(** * HemPa MCP client: a verification development

    A shallow embedding of the MCP client runtime
    ([src/handlers/dynamic_mcp_client.py]) and of the server configuration
    manager ([src/config/mcp_config.py]), followed by the theorems that
    settle the properties stated about them.

    Modelling conventions.
    - A Python [str] is a [string]; every [ascii] stands for one code point
      below 256.
    - A Python [dict] with string keys is an insertion-ordered association
      list ([pydict]); the operations below keep the first position of a key
      and overwrite its value, as CPython does.
    - A decoded JSON document is a [json] tree.  Numbers are integers; a text
      with a fractional literal, [NaN], [Infinity], or an escape above
      code point 255 is reported as [Unmodelled] and nothing is proved about it.
    - Effects are threaded through an explicit [world]: the table of child
      processes, the identifiers drawn from [uuid.uuid4], the log, and the
      store of catalog dictionaries handed out by reference. *)

From stdpp Require Import base option list strings.
From Stdlib Require Import ZArith Ascii String DecimalString Lia.
From Stdlib Require DecimalFacts DecimalPos.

Problem details> Of the records above, copy each line that includes "with".

Exercise solution>
    - A Python [dict] with string keys is an insertion-ordered association
      with a fractional literal, [NaN], [Infinity], or an escape above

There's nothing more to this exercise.